▶ [TASK OBJECTIVE] Retype, word for word, every line of the records below starting at the one that contains "so setSample does" and ending at the one that contains "- unfold Spec.clamp."; include both of those lines and nothing more.

▶ [TASK DATA]

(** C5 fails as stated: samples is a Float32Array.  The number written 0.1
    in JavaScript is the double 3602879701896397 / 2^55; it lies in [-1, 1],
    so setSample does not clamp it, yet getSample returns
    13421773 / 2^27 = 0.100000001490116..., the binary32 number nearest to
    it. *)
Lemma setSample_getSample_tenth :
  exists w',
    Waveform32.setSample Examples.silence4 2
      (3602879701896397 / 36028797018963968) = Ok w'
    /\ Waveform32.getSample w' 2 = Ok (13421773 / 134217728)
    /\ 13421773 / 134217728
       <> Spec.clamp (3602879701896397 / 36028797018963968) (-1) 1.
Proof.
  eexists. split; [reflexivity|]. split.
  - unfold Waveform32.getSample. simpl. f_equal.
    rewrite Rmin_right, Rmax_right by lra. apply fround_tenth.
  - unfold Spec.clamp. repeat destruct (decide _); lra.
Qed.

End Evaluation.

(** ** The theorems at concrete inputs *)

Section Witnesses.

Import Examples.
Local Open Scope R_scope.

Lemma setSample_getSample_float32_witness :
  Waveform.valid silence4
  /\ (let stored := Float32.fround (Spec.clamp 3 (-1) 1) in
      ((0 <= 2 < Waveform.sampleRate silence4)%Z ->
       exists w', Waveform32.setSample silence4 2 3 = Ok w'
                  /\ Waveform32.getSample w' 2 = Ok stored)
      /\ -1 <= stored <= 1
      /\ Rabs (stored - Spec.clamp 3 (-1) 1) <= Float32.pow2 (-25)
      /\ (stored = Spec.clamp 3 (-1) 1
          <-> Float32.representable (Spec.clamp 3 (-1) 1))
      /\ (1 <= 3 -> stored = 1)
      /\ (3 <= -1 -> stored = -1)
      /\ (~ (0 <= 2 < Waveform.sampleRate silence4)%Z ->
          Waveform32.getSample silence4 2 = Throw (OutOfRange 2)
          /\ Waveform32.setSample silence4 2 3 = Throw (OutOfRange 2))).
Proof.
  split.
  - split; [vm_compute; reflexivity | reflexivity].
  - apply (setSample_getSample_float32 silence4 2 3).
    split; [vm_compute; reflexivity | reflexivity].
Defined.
--
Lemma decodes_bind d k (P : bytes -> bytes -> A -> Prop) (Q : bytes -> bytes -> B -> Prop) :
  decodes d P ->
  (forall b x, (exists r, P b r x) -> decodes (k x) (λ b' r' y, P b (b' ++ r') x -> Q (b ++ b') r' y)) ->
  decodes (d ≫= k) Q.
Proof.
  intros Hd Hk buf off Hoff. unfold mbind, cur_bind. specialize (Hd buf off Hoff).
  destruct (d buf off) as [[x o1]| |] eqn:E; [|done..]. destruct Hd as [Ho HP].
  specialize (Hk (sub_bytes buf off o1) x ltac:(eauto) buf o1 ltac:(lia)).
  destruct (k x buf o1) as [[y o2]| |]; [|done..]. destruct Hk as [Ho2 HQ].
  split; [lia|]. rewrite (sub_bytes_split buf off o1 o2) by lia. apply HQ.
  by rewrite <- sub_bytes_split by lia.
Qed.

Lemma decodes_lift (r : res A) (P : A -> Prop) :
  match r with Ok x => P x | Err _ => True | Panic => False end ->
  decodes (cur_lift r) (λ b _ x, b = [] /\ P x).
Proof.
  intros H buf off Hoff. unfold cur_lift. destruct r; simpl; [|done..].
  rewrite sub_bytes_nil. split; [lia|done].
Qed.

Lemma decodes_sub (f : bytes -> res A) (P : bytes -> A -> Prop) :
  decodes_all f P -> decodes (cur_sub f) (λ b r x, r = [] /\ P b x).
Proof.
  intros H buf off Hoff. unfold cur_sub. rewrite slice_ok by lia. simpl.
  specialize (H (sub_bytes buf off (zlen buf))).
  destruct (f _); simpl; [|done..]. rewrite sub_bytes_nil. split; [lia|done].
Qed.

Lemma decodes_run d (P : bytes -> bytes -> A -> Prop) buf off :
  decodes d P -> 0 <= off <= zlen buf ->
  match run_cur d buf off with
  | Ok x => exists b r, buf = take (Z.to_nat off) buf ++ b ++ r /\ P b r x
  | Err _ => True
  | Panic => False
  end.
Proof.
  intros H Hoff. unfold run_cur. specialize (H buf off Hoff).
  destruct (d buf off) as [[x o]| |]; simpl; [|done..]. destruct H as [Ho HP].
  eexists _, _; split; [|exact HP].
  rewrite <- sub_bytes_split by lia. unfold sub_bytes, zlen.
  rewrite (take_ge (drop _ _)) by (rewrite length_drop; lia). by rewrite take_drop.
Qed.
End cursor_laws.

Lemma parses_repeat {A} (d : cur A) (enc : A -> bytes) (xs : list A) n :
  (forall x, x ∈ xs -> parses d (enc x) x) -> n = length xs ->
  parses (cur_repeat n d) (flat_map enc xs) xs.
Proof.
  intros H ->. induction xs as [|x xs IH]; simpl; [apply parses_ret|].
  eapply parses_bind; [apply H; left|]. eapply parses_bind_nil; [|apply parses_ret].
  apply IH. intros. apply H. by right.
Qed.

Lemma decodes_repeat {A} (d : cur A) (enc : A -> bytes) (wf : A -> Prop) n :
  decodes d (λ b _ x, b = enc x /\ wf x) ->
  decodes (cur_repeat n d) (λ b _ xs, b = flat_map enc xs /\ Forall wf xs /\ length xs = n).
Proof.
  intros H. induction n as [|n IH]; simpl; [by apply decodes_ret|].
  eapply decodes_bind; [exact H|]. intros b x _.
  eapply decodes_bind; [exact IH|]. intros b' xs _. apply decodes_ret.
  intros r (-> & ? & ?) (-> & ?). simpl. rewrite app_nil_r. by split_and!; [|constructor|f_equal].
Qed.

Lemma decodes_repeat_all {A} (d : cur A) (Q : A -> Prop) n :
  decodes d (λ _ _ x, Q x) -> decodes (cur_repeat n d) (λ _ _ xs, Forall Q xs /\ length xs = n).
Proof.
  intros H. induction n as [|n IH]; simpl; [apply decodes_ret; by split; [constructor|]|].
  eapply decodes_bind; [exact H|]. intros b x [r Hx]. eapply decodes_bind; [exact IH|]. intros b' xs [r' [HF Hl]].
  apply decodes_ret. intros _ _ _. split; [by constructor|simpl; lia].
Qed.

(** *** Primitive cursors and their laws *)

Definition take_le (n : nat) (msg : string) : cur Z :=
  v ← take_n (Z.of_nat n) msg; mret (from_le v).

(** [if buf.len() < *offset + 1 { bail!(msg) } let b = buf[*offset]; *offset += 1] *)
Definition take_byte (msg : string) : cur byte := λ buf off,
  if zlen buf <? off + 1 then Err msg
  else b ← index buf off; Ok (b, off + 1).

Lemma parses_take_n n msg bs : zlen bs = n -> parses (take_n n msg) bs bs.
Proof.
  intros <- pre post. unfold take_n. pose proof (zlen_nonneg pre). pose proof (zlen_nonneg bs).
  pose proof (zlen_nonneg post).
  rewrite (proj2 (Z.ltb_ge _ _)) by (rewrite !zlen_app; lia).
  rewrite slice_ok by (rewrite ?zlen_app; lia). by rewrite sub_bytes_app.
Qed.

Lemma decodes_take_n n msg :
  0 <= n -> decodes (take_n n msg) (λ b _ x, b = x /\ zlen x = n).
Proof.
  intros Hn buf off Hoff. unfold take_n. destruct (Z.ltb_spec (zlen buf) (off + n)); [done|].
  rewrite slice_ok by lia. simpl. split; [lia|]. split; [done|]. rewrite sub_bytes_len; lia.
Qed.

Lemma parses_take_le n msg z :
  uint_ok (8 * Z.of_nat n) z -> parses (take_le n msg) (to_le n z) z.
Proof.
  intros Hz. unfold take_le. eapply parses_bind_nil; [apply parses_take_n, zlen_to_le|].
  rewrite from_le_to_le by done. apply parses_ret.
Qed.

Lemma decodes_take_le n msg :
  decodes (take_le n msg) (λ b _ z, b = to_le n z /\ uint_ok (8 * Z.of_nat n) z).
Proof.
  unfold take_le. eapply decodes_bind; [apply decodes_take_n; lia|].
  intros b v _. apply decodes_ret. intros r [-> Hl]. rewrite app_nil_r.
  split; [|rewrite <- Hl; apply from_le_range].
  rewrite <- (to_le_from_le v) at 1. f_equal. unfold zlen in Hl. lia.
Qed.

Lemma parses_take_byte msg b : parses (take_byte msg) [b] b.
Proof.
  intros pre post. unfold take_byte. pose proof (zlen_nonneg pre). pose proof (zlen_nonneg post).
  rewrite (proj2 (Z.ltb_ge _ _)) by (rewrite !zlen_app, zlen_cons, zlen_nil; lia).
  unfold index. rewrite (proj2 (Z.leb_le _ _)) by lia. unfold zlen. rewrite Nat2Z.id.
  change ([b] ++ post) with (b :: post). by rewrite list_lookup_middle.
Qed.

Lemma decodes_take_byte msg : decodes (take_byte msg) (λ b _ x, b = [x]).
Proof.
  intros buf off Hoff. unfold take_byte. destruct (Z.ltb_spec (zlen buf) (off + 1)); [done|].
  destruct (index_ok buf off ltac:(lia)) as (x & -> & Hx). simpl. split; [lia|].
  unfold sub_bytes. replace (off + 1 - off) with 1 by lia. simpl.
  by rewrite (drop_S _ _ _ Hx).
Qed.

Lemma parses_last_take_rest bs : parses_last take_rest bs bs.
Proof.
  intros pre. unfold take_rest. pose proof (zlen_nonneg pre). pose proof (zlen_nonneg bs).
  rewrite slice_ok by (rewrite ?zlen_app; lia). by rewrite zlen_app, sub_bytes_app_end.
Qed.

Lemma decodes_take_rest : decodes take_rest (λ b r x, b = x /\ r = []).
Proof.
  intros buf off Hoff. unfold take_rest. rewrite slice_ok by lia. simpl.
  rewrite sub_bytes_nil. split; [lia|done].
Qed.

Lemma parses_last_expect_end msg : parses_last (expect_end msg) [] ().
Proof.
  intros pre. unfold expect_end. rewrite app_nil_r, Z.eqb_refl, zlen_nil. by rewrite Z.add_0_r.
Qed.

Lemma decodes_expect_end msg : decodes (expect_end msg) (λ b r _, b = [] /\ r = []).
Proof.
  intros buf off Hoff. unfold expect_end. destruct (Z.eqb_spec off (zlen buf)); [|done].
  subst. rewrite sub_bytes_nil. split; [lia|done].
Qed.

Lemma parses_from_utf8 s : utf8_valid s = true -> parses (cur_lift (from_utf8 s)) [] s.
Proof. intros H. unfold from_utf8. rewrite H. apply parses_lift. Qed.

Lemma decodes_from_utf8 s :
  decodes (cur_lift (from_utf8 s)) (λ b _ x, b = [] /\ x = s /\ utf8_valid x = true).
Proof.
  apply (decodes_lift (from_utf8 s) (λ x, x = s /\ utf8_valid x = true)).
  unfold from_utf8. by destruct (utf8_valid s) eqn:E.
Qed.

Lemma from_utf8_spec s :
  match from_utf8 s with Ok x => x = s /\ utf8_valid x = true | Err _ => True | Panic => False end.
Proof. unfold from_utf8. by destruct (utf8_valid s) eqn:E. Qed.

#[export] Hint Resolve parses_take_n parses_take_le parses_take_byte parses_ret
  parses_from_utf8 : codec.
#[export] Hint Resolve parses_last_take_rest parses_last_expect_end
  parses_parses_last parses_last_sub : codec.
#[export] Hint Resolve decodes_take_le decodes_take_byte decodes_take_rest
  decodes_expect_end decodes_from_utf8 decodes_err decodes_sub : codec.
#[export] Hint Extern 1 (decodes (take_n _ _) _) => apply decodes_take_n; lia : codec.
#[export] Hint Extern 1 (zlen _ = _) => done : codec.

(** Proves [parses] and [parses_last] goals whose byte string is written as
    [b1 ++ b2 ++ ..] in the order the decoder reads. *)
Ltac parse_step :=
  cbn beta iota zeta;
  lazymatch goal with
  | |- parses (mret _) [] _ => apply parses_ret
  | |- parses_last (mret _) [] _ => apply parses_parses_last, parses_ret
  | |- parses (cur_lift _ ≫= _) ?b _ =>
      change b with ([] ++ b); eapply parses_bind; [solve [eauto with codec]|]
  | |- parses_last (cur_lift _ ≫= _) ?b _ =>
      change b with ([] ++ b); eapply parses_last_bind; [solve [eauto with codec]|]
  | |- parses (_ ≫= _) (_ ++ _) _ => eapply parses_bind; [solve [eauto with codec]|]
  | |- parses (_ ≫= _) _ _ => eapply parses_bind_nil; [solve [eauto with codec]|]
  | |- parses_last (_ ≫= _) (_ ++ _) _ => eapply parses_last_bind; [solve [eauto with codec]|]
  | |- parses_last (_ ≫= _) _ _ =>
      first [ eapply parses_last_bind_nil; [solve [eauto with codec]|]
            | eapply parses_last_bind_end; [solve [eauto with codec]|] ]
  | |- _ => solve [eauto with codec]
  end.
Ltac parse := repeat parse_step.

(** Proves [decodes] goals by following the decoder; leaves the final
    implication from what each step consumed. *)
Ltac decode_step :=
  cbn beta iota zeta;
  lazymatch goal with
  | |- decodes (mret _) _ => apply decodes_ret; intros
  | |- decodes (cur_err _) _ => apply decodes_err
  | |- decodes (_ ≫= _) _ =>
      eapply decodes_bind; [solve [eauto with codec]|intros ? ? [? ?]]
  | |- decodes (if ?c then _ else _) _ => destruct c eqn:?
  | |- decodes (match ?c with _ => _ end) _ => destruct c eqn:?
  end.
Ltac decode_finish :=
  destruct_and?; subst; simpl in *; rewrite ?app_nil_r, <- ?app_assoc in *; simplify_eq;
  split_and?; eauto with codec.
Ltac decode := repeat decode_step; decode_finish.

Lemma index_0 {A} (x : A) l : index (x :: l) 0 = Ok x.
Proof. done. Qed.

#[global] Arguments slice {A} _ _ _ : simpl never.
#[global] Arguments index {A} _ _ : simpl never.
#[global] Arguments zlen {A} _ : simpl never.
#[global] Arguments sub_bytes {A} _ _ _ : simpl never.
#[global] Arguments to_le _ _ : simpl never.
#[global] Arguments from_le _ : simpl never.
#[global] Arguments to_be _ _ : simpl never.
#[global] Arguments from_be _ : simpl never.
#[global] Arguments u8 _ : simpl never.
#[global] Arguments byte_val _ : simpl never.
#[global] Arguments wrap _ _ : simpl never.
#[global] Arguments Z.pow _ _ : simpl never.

▶ [WORKED SOLUTION]
    so setSample does not clamp it, yet getSample returns
    13421773 / 2^27 = 0.100000001490116..., the binary32 number nearest to
    it. *)
Lemma setSample_getSample_tenth :
  exists w',
    Waveform32.setSample Examples.silence4 2
      (3602879701896397 / 36028797018963968) = Ok w'
    /\ Waveform32.getSample w' 2 = Ok (13421773 / 134217728)
    /\ 13421773 / 134217728
       <> Spec.clamp (3602879701896397 / 36028797018963968) (-1) 1.
Proof.
  eexists. split; [reflexivity|]. split.
  - unfold Waveform32.getSample. simpl. f_equal.
    rewrite Rmin_right, Rmax_right by lra. apply fround_tenth.
  - unfold Spec.clamp. repeat destruct (decide _); lra.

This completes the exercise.